3. Iones divalentes. Se suele usar magnesio (Mg2+), agregado comúnmente como cloruro de magnesio (MgCl2), o algún otro catión divalente. También se puede emplear manganeso (Mn2+), para mutagénesis de ADN mediante PCR, ya que altas concentraciones de Mn2+ incrementan la tasa de error durante la síntesis de ADN. Actúan como cofactores de la polimerasa.

4. Iones monovalentes, como el potasio.

5. Una solución tampón o buffer que mantiene el pH adecuado para el funcionamiento de la ADN polimerasa.

6. ADN polimerasa con temperatura óptima alrededor de 70 °C (la más común es la polimerasa Taq).

7. ADN molde, que contiene la región de ADN que se va a amplificar.

8. Termociclador, el aparato que mantiene la temperatura necesaria en cada una de las etapas que conforman un ciclo

Como ya se ha comentado el diseño de los primers se realizara con el programa Biotools. El programa empleara la secuencia de interés a amplificar, esta secuencia no deberá superar las 1.000 bases. Porque por encima de este numero la probabilidad de producir un error se incrementa. El programa diseña 3 forward primer y 3 forward reverse y los ordena en función:

· %GC

· Tm

· Longitud

De modo que se podrá elegir los Primer forward y reverse más convenientes, siendo estos los que tengan un porcentaje de GC superior al 50%, una tm similar y una longitud superior a 18 nucleótidos. Puesto que cumpliendo estas condiciones los primers serán más estables.
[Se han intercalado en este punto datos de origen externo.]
Lemma local_file_origin permit trees src :
  readLocalAttackTreeFile w e cwd home joinPath basename permit = Some (trees, src) →
  (src = SrcDemo ∧ permit = true) ∨ (src = SrcDaemonFile ∧ ∀ agents, live_origin agents trees).
Proof.
  unfold readLocalAttackTreeFile. intros (l1 & p & l2 & _ & Hp & _)%first_some_Some.
  unfold try_tree_file in Hp. destruct (w_read w p) as [raw|] eqn:Er; [|done].
  destruct (JSON_parse raw ≫= file_trees) as [ts|] eqn:Ef; [|done].
  destruct (isDemoTreePath basename p) eqn:Ed; cbn [andb] in Hp.
  - destruct permit; [|done]. injection Hp as <- <-. by left.
  - injection Hp as <- <-. right. split; [done|]. intros agents. right. right. by exists p, raw.
Qed.

Lemma choose_origin permit agents trees src :
  choose_trees w e cwd home joinPath basename permit agents = (trees, src) →
  match src with
  | SrcDemo => permit = true
  | SrcEmpty => trees = []
  | _ => live_origin agents trees
  end.
Proof.
  unfold choose_trees.
  assert (Hlocal : ∀ src0, match src0 with SrcTelemetry => mergeAgentTrees agents = [] | SrcEmpty => True | _ => False end →
    match readLocalAttackTreeFile w e cwd home joinPath basename permit with
    | Some (l, s) => (l, s) | None => ([], src0) end = (trees, src) →
    match src with SrcDemo => permit = true | SrcEmpty => trees = [] | _ => live_origin agents trees end).
  { intros src0 H0. destruct (readLocalAttackTreeFile _ _ _ _ _ _ _) as [[l s]|] eqn:El; intros [= <- <-].
    - apply local_file_origin in El as [[-> ?]|[-> ?]]; auto.
    - destruct src0; try done. by left. }
  destruct agents as [|a agents].
  - destruct (fetchFromAnalyzerApi w e) as [[|x l]|] eqn:Ea; [by apply (Hlocal SrcEmpty)| |by apply (Hlocal SrcEmpty)].
    intros [= <- <-]. right. by left.
  - destruct (mergeAgentTrees (a :: agents)) as [|x l] eqn:Em.
    + destruct (fetchFromAnalyzerApi w e) as [[|y l]|] eqn:Ea; [by apply (Hlocal SrcTelemetry)| |by apply (Hlocal SrcTelemetry)].
      intros [= <- <-]. right. by left.
    + intros [= <- <-]. by left.
Qed.

Lemma filter_risk_sub bound l out x : filter_risk bound l = Some out → x ∈ out → x ∈ l.
Proof.
  revert out. induction l as [|t l IH]; intros out; cbn; [intros [= <-]; done|].
  destruct (risk_at_least bound t) as [b|]; [|done]. destruct (filter_risk bound l) as [rest|]; [|done].
  intros [= <-]. destruct b; [|intros H; right; by eapply IH].
  intros [->|H]%elem_of_cons; [by left|]. right. by eapply IH.
Qed.

Lemma filter_risk_in bound l out x :
  filter_risk bound l = Some out → x ∈ l → risk_at_least bound x = Some true → x ∈ out.
Proof.
  revert out. induction l as [|t l IH]; intros out; cbn; [by intros _ ?%elem_of_nil|].
  destruct (risk_at_least bound t) as [b|] eqn:Et; [|done]. destruct (filter_risk bound l) as [rest|]; [|done].
  intros [= <-] [->|Hx]%elem_of_cons Hr.
  - assert (b = true) as -> by congruence. by left.
  - specialize (IH rest eq_refl Hx Hr). destruct b; [by right|done].
Qed.

Context {Tt : Type} `{!Table Tt Telemetry t_id}.

(** Sample attack trees are never shown as live ones: an answer marked live
    holds only trees of the agents' telemetry, of the analyzer, or of a file that
    is not a sample; one marked as preview is given only when samples are
    allowed; in every other answer there are no trees. *)
Theorem attack_tree_sample_labelled now r t :
  let resp := attack_tree_GET w e cwd home joinPath basename now r t in
  rs_status resp = 200 →
  ∃ agents trees filtered, body_get "trees" resp = Some (JArr filtered) ∧ (∀ x, x ∈ filtered → x ∈ trees) ∧
    ((body_get "live" resp = Some (JBool true) ∧ body_get "preview_only" resp = Some (JBool false) ∧
      live_origin agents trees) ∨
     (body_get "live" resp = Some (JBool false) ∧ body_get "preview_only" resp = Some (JBool true) ∧
      allowDemoFallback e r = true) ∨
     (body_get "live" resp = Some (JBool false) ∧ body_get "data_mode" resp = Some (JStr "none") ∧ trees = [])).
Proof.
  intros resp. unfold resp, attack_tree_GET. destruct (find_sorted _ _ t) as [found|]; [|done].
  destruct (choose_trees _ _ _ _ _ _ _ _) as [trees src] eqn:Ec. apply choose_origin in Ec.
  destruct (filter_risk _ trees) as [filtered|] eqn:Ef; [|done].
  destruct (mapM as_AttackTree filtered) as [typed|]; [|done].
  destruct (filter_risk (num_of_Z 85) filtered) as [hot|]; [|done]. intros _.
  exists (take 32 found), trees, filtered. splits; [reflexivity|intros x; by apply (filter_risk_sub _ _ _ _ Ef)|].
  destruct src; [left|left|left|right; left|right; right]; (split; [reflexivity|split; [reflexivity|exact Ec]]).
Qed.

(** The attack-tree page is not confined to the caller's tenant: when at most
    32 agents report, every answer to a request for all agents, whoever sends it,
    lists every tree with a non-negative risk that any agent of any tenant
    sent. *)
Theorem attack_tree_all_tenants now r t l a ts tree :
  query "agent_id" r = None → query "min_risk" r = None →
  find_sorted (λ x, - t_lastSeen x) (tree_where "*") t = Some l → (length l <= 32)%nat →
  a ∈ rows t → JSON_parse (sor (t_attackTreeJson a) "[]") = Some (JArr ts) → tree ∈ ts →
  let shown := JObj (put_field "agentId" (JStr (t_agentId a)) (spread tree)) in
  let resp := attack_tree_GET w e cwd home joinPath basename now r t in
  risk_at_least nzero shown = Some true → rs_status resp = 200 →
  ∃ filtered, body_get "trees" resp = Some (JArr filtered) ∧ shown ∈ filtered.
Proof.
  intros Hq Hm Hl Hlen Ha Hp Ht shown resp Hr. unfold resp, attack_tree_GET. rewrite Hq, Hm.
  change (oor None "*") with ("*" : jstring). rewrite Hl, take_ge by done.
  assert (Hin : shown ∈ mergeAgentTrees l).
  { unfold mergeAgentTrees. apply list_elem_of_In, in_flat_map. exists a.
    split; [apply list_elem_of_In, (find_sorted_rows _ _ _ _ a Hl); by split|].
    unfold agent_trees. rewrite Hp. apply in_map_iff. exists tree. split; [done|by apply list_elem_of_In]. }
  assert (Hc : choose_trees w e cwd home joinPath basename (allowDemoFallback e r) l = (mergeAgentTrees l, SrcTelemetry)).
  { unfold choose_trees. destruct l as [|a0 l']; [by apply elem_of_nil in Hin|].
    destruct (mergeAgentTrees (a0 :: l')) as [|y ys]; [by apply elem_of_nil in Hin|done]. }
  rewrite Hc. destruct (filter_risk _ (mergeAgentTrees l)) as [filtered|] eqn:Ef; [|done].
  destruct (mapM as_AttackTree filtered) as [typed|]; [|done].
  destruct (filter_risk (num_of_Z 85) filtered) as [hot|]; [|done]. intros _.
  exists filtered. split; [reflexivity|]. by apply (filter_risk_in _ _ _ _ Ef).
Qed.
End facts.

Module TreeDemo.
Definition text : jstring :=
  let q s := dq ++ s ++ dq in
  "[{" ++ q "pid" ++ ":7," ++ q "comm" ++ ":" ++ q "sh" ++ "," ++ q "risk" ++ ":90}]".
Definition row (id tenant : jstring) : Telemetry :=
  {| t_id := id; t_agentId := "a" ++ id; t_tenantId := tenant; t_eps := nzero; t_totalLines := 0; t_alertsTotal := 0;
     t_rceDetections := 0; t_tarpitActive := 0; t_tarpitTrapped := 0; t_meshPeers := 0; t_uniqueIps := 0;
     t_tlsDecrypted := 0; t_etcdPeers := 0; t_attackTreeJson := text; t_incidentsActive := 0;
     t_incidentsCorrelated := 0; t_lastSeen := 5 |}.
Definition table : list Telemetry := [row "1" "t1"; row "2" "t2"].
(** A user of tenant t1. *)
Definition r : request :=
  mk_request "/api/attack-tree" [("x-user-role", "user"); ("x-user-tenant", "t1")] [] [] None.
Definition doc : list (jstring * json) := [("pid", jint 7); ("comm", JStr "sh"); ("risk", jint 90)].
Definition GET : response :=
  attack_tree_GET (Tt := list Telemetry) (Table0 := list_table t_id) no_world (env_of []) "/app" "/root"
    (λ d n, d ++ "/" ++ n) id 1000 r table.
End TreeDemo.

Lemma attack_tree_sample_labelled_witness :
  rs_status TreeDemo.GET = 200 ∧ ∃ filtered, body_get "trees" TreeDemo.GET = Some (JArr filtered).
Proof.
  split; [vm_compute; reflexivity|].
  destruct (attack_tree_sample_labelled (Table0 := list_table t_id) no_world (env_of []) "/app" "/root"
    (λ d n, d ++ "/" ++ n) id 1000 TreeDemo.r TreeDemo.table) as (_ & _ & filtered & H & _); [vm_compute; reflexivity|].
  exists filtered. exact H.
Defined.

(** The user of tenant t1 sees the tree of tenant t2's agent. *)
Lemma attack_tree_all_tenants_witness :
  ∃ filtered, body_get "trees" TreeDemo.GET = Some (JArr filtered) ∧
    JObj (put_field "agentId" (JStr "a2") TreeDemo.doc) ∈ filtered.
Proof.
  apply (attack_tree_all_tenants (Table0 := list_table t_id) no_world (env_of []) "/app" "/root"
    (λ d n, d ++ "/" ++ n) id 1000 TreeDemo.r TreeDemo.table TreeDemo.table (TreeDemo.row "2" "t2")
    [JObj TreeDemo.doc] (JObj TreeDemo.doc)).
  - reflexivity.
  - reflexivity.
  - vm_compute. reflexivity.
  - vm_compute. lia.
  - right. by left.
  - vm_compute. reflexivity.
  - by left.
  - vm_compute. reflexivity.
  - vm_compute. reflexivity.
Defined.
Información de la proteína

Para la búsqueda de información sobre cada proteína se empleara la base de datos Uniprot. UniProt (de universal protein) es el recurso de proteínas universal, un repositorio central de datos sobre proteínas creado por la combinación de Swiss-Prot, TrEMBL y PIR. Esto lo ha convertido en el recurso líder mundial almacenando información sobre proteínas.

UniProt Knowledgebase (UniProtKB) recoge información funcional sobre las proteínas, con anotaciones precisas, consistentes y abundantes. Además de recoger una serie de datos obligatorios para todos los registros de UniProtKB (la secuencia de aminoácidos, el nombre y la descripción de la proteína, datos taxonómicos y citas bibliográficas), se añaden todas las anotaciones posibles, que pueden incluir las ontologías biológicas aceptadas, clasificaciones, referencia cruzadas con otras BD, así como indicaciones claras sobre la calidad de las anotaciones.

Los registros de Uniprot constan diferentes apartados, dependiendo de la información recopilada de la proteína se tendrá más información o menos de los diferentes apartados. Pudiendo ocurrir que algunos apartados no contengan ninguna información.